Electrochemiluminescence Biosensor for Human Papillomavirus DNA Based on Nanoparticle Charge Density Regulation through a Target Activated CRISPR/Cas12a System

The negative charge of nanoparticles affects their diffusion toward the negatively charged indium tin oxide (ITO) electrode, and this had been coupled with target-activated CRISPR/Cas12a to develop a homogeneous electrochemiluminescence (ECL) biosensor for human papillomavirus 16 (HPV 16) DNA (chosen as model target) detection. Tris(2,2′-bipyridyl) ruthenium(II) chloride hexahydrate-doped SiO2 nanoparticles (Ru@SiO2 NPs) with a diameter of about 50 nm was selected as the ECL probe.They were formed by encased Ru(bpy)32+ in SiO2 nanoparticles, and this can effectively prevent the leakage of Ru(bpy)32+ molecules and improve the stability of the probe.

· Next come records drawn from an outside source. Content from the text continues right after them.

(* ===== verification/Handlers.v ===== *)
(** internal/api/handlers: every handler of the HTTP API from its request to its
    reply, the translation of errors, the central error handler and the routes. *)
From S2P Require Import Prelude Errors GoTime Durations Json Domain Messages World Postgres.
From S2P Require Import CampaignService CallService CallLists Requests.

(** ** Fiber

    What github.com/gofiber/fiber hands to a handler: the path parameter "id",
    the query parameters, and the body. [BodyParser] decodes a body into a
    struct; for a JSON document it is json.Unmarshal. *)
Inductive Body :=
| BodyJSON (document : json)
| BodyOther (contentType raw : string).

Class Fiber := {
  BodyParser : forall {T}, list (Field T) -> Body -> T -> option T;
  BodyParser_json : forall T (fs : list (Field T)) j (t : T),
    BodyParser fs (BodyJSON j) t = Unmarshal fs j t;
}.

Record Ctx := mkCtx {
  ctx_id : string;
  ctx_query : string -> string;
  ctx_body : Body;
  ctx_trace_id : string;
}.

(** ctx.Query(key, defaultValue): the default stands for a missing or empty value. *)
Definition Query (ctx : Ctx) (key defaultValue : string) : string :=
  if bool_decide (ctx.(ctx_query) key = EmptyString) then defaultValue else ctx.(ctx_query) key.

(** A reply; SendStatus sends no document. *)
Record Reply := mkReply { reply_status : Z; reply_json : option json }.

(** ** Errors *)

(** translateError of a non-nil error. *)
Definition translateError (err : error) : error :=
  if errors_Is err ErrValidation then FiberError 400 (error_text err)
  else if errors_Is err ErrNotFound then FiberError 404 "resource not found"
  else if errors_Is err ErrConflict then FiberError 409 (error_text err)
  else if errors_Is err ErrQuotaExceeded then FiberError 429 (error_text err)
  else if errors_Is err ErrUnavailable then FiberError 503 (error_text err)
  else err.

(** The type assertion err.( *fiber.Error ): only the error itself, not what it wraps. *)
Definition ErrorHandler (ctx : Ctx) (err : error) : Reply :=
  let '(code, message) :=
    match err with FiberError code message => (code, message) | _ => (500, error_text err) end in
  mkReply code (Some (JObj [("error", JString message); ("trace_id", JString ctx.(ctx_trace_id))])).

(** A pure step that may fail. *)
Definition lift {A} (r : result error A) : M A :=
  match r with Ok a => mret a | Err e => throw e end.

(** An option whose absence is a bad request. *)
Definition or_bad_request {A} (o : option A) (message : string) : M A :=
  match o with Some a => mret a | None => throw (FiberError 400 message) end.

(** ctx.Status(code).JSON(v) *)
Definition send {T} (code : Z) (fs : list (Field T)) (v : T) : M Reply :=
  match Marshal fs v with
  | Some j => mret (mkReply code (Some j))
  | None => throw (New "json: unsupported value")
  end.

Definition SendStatus (code : Z) : M Reply := mret (mkReply code None).

(** ** Endpoints *)

Inductive Endpoint :=
| EHealth
| ECreateCampaign | EListCampaigns | EGetCampaign | EUpdateCampaign
| EStartCampaign | EPauseCampaign | ECompleteCampaign | ECampaignStats
| EAddTargets | EListCampaignCalls
| ETriggerCall | EGetCall.

#[export] Instance Endpoint_eq_dec : EqDecision Endpoint.
Proof. solve_decision. Defined.

(** ** Handlers *)

Record HandlerSet := mkHandlerSet {
  hs_defaultConcurrency : int;   (* of the campaign service *)
  hs_calls : CallService;
}.

Section Handlers.
Context `{Env} `{PgOrder} `{UuidText} `{Gocql} `{Fiber} (h : HandlerSet).

Definition parseUUID (ctx : Ctx) (message : string) : M uuid :=
  or_bad_request (uuid_parse ctx.(ctx_id)) message.

Definition parse_body {T} (ctx : Ctx) (fs : list (Field T)) (zero : T) : M T :=
  or_bad_request (BodyParser fs ctx.(ctx_body) zero) "invalid request body".

Definition createCampaign (ctx : Ctx) : M Reply :=
  req ← parse_body ctx createCampaignRequest_fields zero_create_req;
  input ← on_err translateError (lift (toCreateCampaignInput req));
  campaign ← on_err translateError (Create h.(hs_defaultConcurrency) input);
  fullCampaign ← on_err translateError (Get campaign.(c_ID));
  send 201 campaignResponse_fields (toCampaignResponse fullCampaign).

(** The loop that reads every campaign of the page again. *)
Fixpoint full_campaigns (campaigns : list Campaign) : M (list campaignResponse) :=
  match campaigns with
  | [] => mret []
  | c :: cs =>
      fullCampaign ← on_err translateError (Get c.(c_ID));
      rest ← full_campaigns cs;
      mret (toCampaignResponse fullCampaign :: rest)
  end.

Definition listCampaigns (ctx : Ctx) : M Reply :=
  let limit := Atoi (Query ctx "limit" "50") in
  let afterStr := Query ctx "after_id" EmptyString in
  let afterID := if bool_decide (afterStr = EmptyString) then None else uuid_parse afterStr in
  campaigns ← on_err translateError (List_ afterID limit);
  resp ← full_campaigns campaigns;
  send 200 listCampaignsResponse_fields resp.

Definition getCampaign (ctx : Ctx) : M Reply :=
  id ← parseUUID ctx "invalid campaign id";
  campaign ← on_err translateError (Get id);
  send 200 campaignResponse_fields (toCampaignResponse campaign).

Definition updateCampaign (ctx : Ctx) : M Reply :=
  id ← parseUUID ctx "invalid campaign id";
  req ← parse_body ctx updateCampaignRequest_fields zero_update_req;
  input ← on_err translateError (lift (toUpdateCampaignInput id req));
  campaign ← on_err translateError (Update h.(hs_defaultConcurrency) input);
  send 200 campaignResponse_fields (toCampaignResponse campaign).

Definition startCampaign (ctx : Ctx) : M Reply :=
  id ← parseUUID ctx "invalid campaign id";
  on_err translateError (Start id) ≫= fun _ => SendStatus 204.

Definition pauseCampaign (ctx : Ctx) : M Reply :=
  id ← parseUUID ctx "invalid campaign id";
  on_err translateError (Pause id) ≫= fun _ => SendStatus 204.

Definition completeCampaign (ctx : Ctx) : M Reply :=
  id ← parseUUID ctx "invalid campaign id";
  on_err translateError (Complete id) ≫= fun _ => SendStatus 204.

Definition campaignStats (ctx : Ctx) : M Reply :=
  id ← parseUUID ctx "invalid campaign id";
  stats ← on_err translateError (Stats id);
  send 200 campaignStatsResponse_fields stats.

Definition addTargets (ctx : Ctx) : M Reply :=
  id ← parseUUID ctx "invalid campaign id";
  req ← parse_body ctx addTargetsRequest_fields zero_targets_req;
  on_err translateError (AddTargets id (target_inputs req.(aq_Targets))) ≫= fun _ =>
  SendStatus 202.

Definition listCampaignCalls (ctx : Ctx) : M Reply :=
  id ← parseUUID ctx "invalid campaign id";
  let limit := Atoi (Query ctx "limit" "100") in
  let token := Query ctx "page_token" EmptyString in
  match DecodePagingState token with
  | Err _ => throw (FiberError 400 "invalid page token")
  | Ok paging =>
      res ← on_err translateError (ListCallsByCampaign id limit paging);
      send 200 listCallsResponse_fields
        (mkListCallsResp (toCallResponse <$> res.(lr_Calls)) (EncodePagingState res.(lr_PagingState)))
  end.

Definition triggerCall (ctx : Ctx) : M Reply :=
  req ← parse_body ctx triggerCallRequest_fields zero_trigger_req;
  campaignID ← or_bad_request (uuid_parse req.(gq_CampaignID)) "invalid campaign_id format";
  call ← on_err translateError (TriggerCall h.(hs_calls)
    (mkTriggerInput campaignID req.(gq_PhoneNumber) req.(gq_Metadata)));
  send 202 callResponse_fields (toCallResponse call).

Definition getCall (ctx : Ctx) : M Reply :=
  id ← or_bad_request (uuid_parse ctx.(ctx_id)) "invalid call id";
  record ← on_err translateError (GetCall id);
  send 200 callResponse_fields (toCallResponse record).

(** The three pings of health, each a request of its own. *)
Definition ping (store : string) : M (list (string * json)) :=
  r ← attempt (external (fun w => Ok (w, ())));
  mret (match r with Ok _ => [] | Err e => [(store, JString (error_text e))] end).

Definition health : M Reply :=
  e1 ← ping "postgres";
  e2 ← ping "redis";
  e3 ← ping "scylla";
  let errs := e1 ++ e2 ++ e3 in
  mret (mkReply (match errs with [] => 200 | _ => 503 end)
    (Some (JObj [("errors", JObj errs); ("status", JString "ok")]))).

(** ** Routes *)

(** Register: the method and path of every endpoint, in order. *)
Definition Register : list (string * string * Endpoint) := [
  ("GET", "/healthz", EHealth);
  ("POST", "/api/v1/campaigns/", ECreateCampaign);
  ("GET", "/api/v1/campaigns/", EListCampaigns);
  ("GET", "/api/v1/campaigns/:id", EGetCampaign);
  ("PUT", "/api/v1/campaigns/:id", EUpdateCampaign);
  ("POST", "/api/v1/campaigns/:id/start", EStartCampaign);
  ("POST", "/api/v1/campaigns/:id/pause", EPauseCampaign);
  ("POST", "/api/v1/campaigns/:id/complete", ECompleteCampaign);
  ("GET", "/api/v1/campaigns/:id/stats", ECampaignStats);
  ("POST", "/api/v1/campaigns/:id/targets", EAddTargets);
  ("GET", "/api/v1/campaigns/:id/calls", EListCampaignCalls);
  ("POST", "/api/v1/calls/", ETriggerCall);
  ("GET", "/api/v1/calls/:id", EGetCall) ].

Definition handle (e : Endpoint) (ctx : Ctx) : M Reply :=
  match e with
  | EHealth => health
  | ECreateCampaign => createCampaign ctx
  | EListCampaigns => listCampaigns ctx
  | EGetCampaign => getCampaign ctx
  | EUpdateCampaign => updateCampaign ctx
  | EStartCampaign => startCampaign ctx
  | EPauseCampaign => pauseCampaign ctx
  | ECompleteCampaign => completeCampaign ctx
  | ECampaignStats => campaignStats ctx
  | EAddTargets => addTargets ctx
  | EListCampaignCalls => listCampaignCalls ctx
  | ETriggerCall => triggerCall ctx
  | EGetCall => getCall ctx
  end.

(** A request from its arrival to its reply: an error goes to the error handler;
    a panic is not recovered, and ends the process without a reply. *)
Definition answer (ctx : Ctx) (r : result error Reply) : result error Reply :=
  match r with
  | Ok reply => Ok reply
  | Err (Panic t) => Err (Panic t)
  | Err err => Ok (ErrorHandler ctx err)
  end.

Definition serve (e : Endpoint) (ctx : Ctx) : M Reply := map_result (answer ctx) (handle e ctx).
End Handlers.

(** Bodies that are JSON documents, and no other, for examples. *)
Definition json_bodies : Fiber :=
  {| BodyParser := fun T fs b t => match b with BodyJSON j => Unmarshal fs j t | BodyOther _ _ => None end;
     BodyParser_json := fun T fs j t => eq_refl |}.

A hairpin probe (HP) was carefully designed and modified on the Ru@SiO2 NPs surface and resulted in the generation of a large negative charge on the surface of the nanoparticles. The strong electrostatic repulsion prevented the nanoparticles from reaching the negatively charged ITO electrode, leading to the weakness of the ECL signal detected. In the presence of a target, Cas12a is activated and the single-stranded region of HP is cleaved and separated from the Ru@SiO2 surface, resulting in less negative charge of the particles and enhanced ECL signal of the system. The ECL signal was linearly correlated with the logarithm of the HPV 16 DNA concentration in the range of 10 fM–10 nM with a limit of 3.4 fM (S/N = 3) under optimal conditions. The biosensor shows exceptional performance in the detection of HPV16 DNA in real samples.